Saved data entries:
************

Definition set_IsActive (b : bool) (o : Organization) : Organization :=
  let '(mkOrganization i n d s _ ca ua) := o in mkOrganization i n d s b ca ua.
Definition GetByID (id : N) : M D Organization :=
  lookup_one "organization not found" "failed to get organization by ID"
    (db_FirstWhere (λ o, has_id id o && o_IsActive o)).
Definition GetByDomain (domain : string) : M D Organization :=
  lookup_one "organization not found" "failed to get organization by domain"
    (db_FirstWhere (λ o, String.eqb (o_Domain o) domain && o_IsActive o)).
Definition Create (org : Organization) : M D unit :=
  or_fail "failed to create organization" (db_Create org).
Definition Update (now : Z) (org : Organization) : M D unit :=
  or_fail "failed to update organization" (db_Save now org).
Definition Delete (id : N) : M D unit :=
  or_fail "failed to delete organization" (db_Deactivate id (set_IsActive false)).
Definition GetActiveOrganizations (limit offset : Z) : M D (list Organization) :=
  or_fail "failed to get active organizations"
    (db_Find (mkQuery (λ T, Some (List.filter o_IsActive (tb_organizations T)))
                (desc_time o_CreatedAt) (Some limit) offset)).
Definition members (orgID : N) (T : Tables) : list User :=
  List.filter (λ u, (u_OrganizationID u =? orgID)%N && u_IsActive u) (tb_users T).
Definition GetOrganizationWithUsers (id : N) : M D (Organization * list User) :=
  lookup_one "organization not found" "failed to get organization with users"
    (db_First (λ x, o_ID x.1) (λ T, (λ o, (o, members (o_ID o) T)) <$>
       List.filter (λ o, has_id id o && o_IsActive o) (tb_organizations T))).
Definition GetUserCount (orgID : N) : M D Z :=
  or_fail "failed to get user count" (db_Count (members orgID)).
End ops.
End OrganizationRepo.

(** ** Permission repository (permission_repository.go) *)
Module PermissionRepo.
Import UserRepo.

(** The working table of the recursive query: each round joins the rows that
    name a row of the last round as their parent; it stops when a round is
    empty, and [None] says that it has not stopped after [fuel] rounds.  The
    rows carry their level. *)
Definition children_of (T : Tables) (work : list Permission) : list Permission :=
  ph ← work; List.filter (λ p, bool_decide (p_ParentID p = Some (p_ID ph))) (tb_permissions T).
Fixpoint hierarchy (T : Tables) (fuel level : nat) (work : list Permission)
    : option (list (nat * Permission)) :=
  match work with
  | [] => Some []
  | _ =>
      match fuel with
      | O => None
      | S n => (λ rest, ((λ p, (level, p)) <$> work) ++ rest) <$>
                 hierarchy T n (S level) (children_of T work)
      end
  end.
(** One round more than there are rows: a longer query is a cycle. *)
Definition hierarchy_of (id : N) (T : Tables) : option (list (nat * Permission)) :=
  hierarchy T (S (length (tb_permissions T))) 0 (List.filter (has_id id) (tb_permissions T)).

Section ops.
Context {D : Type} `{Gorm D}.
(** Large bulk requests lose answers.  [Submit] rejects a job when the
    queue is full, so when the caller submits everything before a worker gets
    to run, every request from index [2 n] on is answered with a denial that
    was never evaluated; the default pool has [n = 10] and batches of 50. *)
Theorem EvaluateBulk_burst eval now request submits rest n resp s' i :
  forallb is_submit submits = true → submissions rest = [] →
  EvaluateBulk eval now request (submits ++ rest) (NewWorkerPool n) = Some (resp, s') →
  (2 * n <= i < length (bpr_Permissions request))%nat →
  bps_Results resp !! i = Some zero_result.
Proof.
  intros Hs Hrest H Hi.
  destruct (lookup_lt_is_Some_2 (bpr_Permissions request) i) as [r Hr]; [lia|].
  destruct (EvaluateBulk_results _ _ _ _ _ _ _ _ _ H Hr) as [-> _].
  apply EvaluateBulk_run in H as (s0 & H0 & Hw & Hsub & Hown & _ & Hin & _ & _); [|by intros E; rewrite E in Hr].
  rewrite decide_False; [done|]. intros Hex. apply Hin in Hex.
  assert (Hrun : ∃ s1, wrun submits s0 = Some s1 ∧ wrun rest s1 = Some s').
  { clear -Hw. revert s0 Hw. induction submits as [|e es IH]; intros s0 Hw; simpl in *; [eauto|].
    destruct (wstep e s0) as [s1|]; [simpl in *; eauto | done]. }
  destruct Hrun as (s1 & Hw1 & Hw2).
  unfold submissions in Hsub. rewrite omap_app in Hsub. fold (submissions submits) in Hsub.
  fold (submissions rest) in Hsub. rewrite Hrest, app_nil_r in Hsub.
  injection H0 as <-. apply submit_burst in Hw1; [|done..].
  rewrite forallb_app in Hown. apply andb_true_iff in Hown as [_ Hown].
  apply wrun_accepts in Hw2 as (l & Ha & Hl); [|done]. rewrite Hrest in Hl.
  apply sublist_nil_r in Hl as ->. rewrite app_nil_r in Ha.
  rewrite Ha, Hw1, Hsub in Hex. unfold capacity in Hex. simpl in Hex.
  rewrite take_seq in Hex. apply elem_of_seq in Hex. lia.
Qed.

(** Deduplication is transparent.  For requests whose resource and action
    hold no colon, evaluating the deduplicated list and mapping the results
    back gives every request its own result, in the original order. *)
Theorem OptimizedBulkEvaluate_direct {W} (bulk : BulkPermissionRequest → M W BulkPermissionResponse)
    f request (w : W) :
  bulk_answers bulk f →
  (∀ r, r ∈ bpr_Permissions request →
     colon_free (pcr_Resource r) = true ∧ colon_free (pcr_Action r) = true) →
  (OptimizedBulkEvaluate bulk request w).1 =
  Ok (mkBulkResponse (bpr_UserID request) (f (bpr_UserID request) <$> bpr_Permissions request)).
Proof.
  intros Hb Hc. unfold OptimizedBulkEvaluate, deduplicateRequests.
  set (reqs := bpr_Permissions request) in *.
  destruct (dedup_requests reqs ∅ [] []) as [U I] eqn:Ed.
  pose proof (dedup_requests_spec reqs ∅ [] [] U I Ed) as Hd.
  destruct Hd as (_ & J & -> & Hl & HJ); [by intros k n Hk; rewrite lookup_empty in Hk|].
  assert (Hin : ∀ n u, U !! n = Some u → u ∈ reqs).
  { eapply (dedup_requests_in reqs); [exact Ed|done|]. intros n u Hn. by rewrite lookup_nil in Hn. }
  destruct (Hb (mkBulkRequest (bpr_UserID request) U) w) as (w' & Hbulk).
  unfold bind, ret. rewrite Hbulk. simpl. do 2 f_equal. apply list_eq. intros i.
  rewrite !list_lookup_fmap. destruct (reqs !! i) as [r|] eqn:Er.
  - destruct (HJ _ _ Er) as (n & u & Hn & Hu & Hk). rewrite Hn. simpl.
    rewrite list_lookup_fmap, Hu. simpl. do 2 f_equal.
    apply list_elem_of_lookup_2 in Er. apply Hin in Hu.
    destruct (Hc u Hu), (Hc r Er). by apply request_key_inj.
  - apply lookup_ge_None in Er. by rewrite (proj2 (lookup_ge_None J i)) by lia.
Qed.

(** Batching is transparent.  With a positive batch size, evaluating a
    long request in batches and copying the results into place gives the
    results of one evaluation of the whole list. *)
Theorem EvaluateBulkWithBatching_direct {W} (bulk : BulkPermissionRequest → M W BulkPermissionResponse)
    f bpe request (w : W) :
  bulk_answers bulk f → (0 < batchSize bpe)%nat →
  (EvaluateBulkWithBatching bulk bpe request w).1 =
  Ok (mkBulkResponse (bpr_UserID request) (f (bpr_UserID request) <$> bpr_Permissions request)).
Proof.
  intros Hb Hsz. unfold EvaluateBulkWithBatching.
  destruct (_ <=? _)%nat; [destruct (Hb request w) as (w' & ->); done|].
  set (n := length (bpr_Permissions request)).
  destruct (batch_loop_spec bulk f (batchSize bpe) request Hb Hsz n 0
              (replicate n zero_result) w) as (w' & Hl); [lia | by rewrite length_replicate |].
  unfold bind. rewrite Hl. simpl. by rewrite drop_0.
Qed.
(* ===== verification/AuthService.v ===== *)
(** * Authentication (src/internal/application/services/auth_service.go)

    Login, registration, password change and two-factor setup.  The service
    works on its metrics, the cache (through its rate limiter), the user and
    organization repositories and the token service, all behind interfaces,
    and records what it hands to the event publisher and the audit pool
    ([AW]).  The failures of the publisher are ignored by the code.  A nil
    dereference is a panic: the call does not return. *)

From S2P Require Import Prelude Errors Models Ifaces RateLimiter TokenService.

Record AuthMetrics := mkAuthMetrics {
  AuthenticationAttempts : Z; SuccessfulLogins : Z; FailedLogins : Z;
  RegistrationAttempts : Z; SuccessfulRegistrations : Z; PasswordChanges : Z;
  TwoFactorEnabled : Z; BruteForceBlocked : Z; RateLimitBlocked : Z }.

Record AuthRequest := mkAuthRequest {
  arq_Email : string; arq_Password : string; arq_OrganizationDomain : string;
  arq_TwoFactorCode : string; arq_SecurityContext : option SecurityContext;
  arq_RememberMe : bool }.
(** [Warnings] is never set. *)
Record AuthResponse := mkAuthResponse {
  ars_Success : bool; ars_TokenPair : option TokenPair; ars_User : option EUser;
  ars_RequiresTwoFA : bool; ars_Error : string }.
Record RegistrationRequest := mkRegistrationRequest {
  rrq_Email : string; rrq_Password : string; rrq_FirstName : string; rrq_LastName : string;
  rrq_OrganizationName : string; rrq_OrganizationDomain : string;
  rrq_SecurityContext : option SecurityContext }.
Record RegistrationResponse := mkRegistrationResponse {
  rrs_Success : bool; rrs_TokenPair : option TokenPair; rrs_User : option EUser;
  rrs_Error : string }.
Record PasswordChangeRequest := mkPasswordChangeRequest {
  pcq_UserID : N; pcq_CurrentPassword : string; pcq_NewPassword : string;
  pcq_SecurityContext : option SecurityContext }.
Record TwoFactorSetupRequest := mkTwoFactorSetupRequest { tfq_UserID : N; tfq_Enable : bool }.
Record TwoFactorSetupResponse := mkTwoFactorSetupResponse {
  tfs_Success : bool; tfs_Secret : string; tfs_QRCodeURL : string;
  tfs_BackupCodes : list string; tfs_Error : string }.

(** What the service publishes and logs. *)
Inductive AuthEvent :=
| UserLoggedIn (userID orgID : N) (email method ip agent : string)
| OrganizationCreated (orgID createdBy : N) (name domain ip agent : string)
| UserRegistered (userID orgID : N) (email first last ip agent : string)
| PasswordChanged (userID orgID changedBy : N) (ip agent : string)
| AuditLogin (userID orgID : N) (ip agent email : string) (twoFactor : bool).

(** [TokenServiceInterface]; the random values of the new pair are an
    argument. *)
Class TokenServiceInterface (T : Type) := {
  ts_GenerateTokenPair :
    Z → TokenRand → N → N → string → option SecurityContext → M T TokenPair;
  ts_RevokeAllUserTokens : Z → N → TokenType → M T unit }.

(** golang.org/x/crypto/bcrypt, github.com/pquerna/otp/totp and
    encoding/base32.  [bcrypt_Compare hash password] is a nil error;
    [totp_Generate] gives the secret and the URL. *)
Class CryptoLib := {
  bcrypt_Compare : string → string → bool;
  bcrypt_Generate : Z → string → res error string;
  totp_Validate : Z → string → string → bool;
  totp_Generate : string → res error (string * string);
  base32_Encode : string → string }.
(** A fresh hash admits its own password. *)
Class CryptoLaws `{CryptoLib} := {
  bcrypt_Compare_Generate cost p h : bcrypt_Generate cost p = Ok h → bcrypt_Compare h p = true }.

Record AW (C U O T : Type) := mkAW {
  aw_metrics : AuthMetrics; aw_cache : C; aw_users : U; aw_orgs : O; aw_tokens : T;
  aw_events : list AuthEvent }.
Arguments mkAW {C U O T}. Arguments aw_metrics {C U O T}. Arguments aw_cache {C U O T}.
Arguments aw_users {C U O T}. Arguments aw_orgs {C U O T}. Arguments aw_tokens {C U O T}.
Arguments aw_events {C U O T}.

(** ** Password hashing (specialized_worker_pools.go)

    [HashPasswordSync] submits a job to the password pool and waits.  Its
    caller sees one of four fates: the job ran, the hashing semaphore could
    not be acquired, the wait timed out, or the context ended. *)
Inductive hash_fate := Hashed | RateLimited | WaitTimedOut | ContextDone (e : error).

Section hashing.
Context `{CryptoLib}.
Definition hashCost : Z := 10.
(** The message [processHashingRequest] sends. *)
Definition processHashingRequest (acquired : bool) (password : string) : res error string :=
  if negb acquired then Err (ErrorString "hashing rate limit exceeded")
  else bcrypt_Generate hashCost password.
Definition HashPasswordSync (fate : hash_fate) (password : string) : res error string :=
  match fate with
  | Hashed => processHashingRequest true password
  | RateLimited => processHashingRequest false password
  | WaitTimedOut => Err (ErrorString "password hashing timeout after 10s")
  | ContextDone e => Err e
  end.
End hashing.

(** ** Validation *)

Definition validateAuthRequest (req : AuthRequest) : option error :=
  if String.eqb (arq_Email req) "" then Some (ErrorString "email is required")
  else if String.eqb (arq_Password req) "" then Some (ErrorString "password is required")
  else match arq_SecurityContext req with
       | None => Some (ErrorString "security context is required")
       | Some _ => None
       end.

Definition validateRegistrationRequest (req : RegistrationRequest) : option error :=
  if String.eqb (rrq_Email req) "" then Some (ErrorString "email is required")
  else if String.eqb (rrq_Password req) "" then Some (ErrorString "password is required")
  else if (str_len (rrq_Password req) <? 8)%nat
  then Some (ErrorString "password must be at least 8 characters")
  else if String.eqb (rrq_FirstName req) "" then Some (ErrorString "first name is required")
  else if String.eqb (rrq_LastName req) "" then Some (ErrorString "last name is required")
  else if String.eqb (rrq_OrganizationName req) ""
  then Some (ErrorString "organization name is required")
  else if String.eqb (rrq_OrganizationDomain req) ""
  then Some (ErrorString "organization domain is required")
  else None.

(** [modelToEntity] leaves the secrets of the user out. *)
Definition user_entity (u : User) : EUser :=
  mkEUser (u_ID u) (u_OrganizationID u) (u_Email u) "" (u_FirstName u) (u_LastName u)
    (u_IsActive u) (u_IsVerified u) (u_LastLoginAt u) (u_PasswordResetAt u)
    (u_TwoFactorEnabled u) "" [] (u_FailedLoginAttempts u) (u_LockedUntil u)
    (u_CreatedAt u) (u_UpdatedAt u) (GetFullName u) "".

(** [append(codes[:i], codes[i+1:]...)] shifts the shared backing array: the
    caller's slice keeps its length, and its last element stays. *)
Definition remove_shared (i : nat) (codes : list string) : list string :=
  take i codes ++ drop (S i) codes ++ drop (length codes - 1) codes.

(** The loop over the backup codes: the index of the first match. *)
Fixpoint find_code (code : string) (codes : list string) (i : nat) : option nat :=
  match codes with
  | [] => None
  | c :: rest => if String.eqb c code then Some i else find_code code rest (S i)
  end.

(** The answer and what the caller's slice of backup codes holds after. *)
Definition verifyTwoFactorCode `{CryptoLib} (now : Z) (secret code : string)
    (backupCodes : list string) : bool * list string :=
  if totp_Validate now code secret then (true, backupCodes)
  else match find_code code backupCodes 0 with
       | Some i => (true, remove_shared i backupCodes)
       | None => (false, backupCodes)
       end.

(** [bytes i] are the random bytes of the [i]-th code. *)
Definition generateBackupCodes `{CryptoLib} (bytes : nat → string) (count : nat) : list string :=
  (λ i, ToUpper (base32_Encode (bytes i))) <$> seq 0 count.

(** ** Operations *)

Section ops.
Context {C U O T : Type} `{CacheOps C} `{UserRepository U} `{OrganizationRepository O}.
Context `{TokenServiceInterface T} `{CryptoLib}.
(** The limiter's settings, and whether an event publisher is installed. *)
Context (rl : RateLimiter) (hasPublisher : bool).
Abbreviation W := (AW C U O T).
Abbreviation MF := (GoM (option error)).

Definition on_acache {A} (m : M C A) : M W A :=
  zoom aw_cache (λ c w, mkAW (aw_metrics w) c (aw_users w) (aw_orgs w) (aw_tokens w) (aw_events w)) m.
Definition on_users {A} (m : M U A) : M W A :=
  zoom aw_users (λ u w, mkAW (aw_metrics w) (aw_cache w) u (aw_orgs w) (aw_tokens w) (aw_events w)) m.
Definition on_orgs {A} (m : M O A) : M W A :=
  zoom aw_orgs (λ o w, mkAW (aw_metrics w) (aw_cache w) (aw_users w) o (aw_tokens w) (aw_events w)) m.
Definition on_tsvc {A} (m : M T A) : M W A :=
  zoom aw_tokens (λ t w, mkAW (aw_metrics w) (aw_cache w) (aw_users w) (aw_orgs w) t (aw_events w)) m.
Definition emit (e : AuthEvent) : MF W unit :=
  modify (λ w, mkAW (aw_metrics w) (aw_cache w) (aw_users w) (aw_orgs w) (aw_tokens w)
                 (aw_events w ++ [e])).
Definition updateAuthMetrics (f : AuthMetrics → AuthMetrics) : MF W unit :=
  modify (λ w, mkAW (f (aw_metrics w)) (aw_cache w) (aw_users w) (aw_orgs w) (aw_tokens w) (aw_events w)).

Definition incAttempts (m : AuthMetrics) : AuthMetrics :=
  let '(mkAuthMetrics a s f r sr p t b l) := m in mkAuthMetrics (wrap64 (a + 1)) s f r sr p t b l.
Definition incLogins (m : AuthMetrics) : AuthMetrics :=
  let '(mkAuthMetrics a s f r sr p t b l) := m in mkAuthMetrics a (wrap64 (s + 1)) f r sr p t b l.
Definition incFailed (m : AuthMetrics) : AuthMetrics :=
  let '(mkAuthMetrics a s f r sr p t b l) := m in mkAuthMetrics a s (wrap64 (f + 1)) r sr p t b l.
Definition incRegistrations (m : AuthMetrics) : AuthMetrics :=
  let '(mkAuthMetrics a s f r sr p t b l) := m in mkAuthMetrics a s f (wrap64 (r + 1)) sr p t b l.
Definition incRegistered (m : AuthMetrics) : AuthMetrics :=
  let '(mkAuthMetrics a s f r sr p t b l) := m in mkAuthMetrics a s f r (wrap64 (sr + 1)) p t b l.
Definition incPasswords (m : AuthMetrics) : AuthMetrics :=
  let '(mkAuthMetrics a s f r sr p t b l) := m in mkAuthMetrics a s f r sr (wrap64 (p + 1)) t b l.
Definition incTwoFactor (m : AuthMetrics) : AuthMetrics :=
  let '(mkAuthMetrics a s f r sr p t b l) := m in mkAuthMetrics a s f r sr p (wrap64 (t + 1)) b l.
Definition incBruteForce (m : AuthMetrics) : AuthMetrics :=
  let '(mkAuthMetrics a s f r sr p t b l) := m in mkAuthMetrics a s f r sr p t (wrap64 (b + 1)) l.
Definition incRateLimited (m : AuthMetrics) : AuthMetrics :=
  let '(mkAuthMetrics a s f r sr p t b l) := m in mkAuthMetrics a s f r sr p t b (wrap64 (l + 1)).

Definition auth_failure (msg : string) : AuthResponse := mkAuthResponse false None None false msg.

************

## [BRIEF]
Report how many lines of the records above contain the word "agent", and give only that number.

## [SOLUTION FOR THIS TASK]
5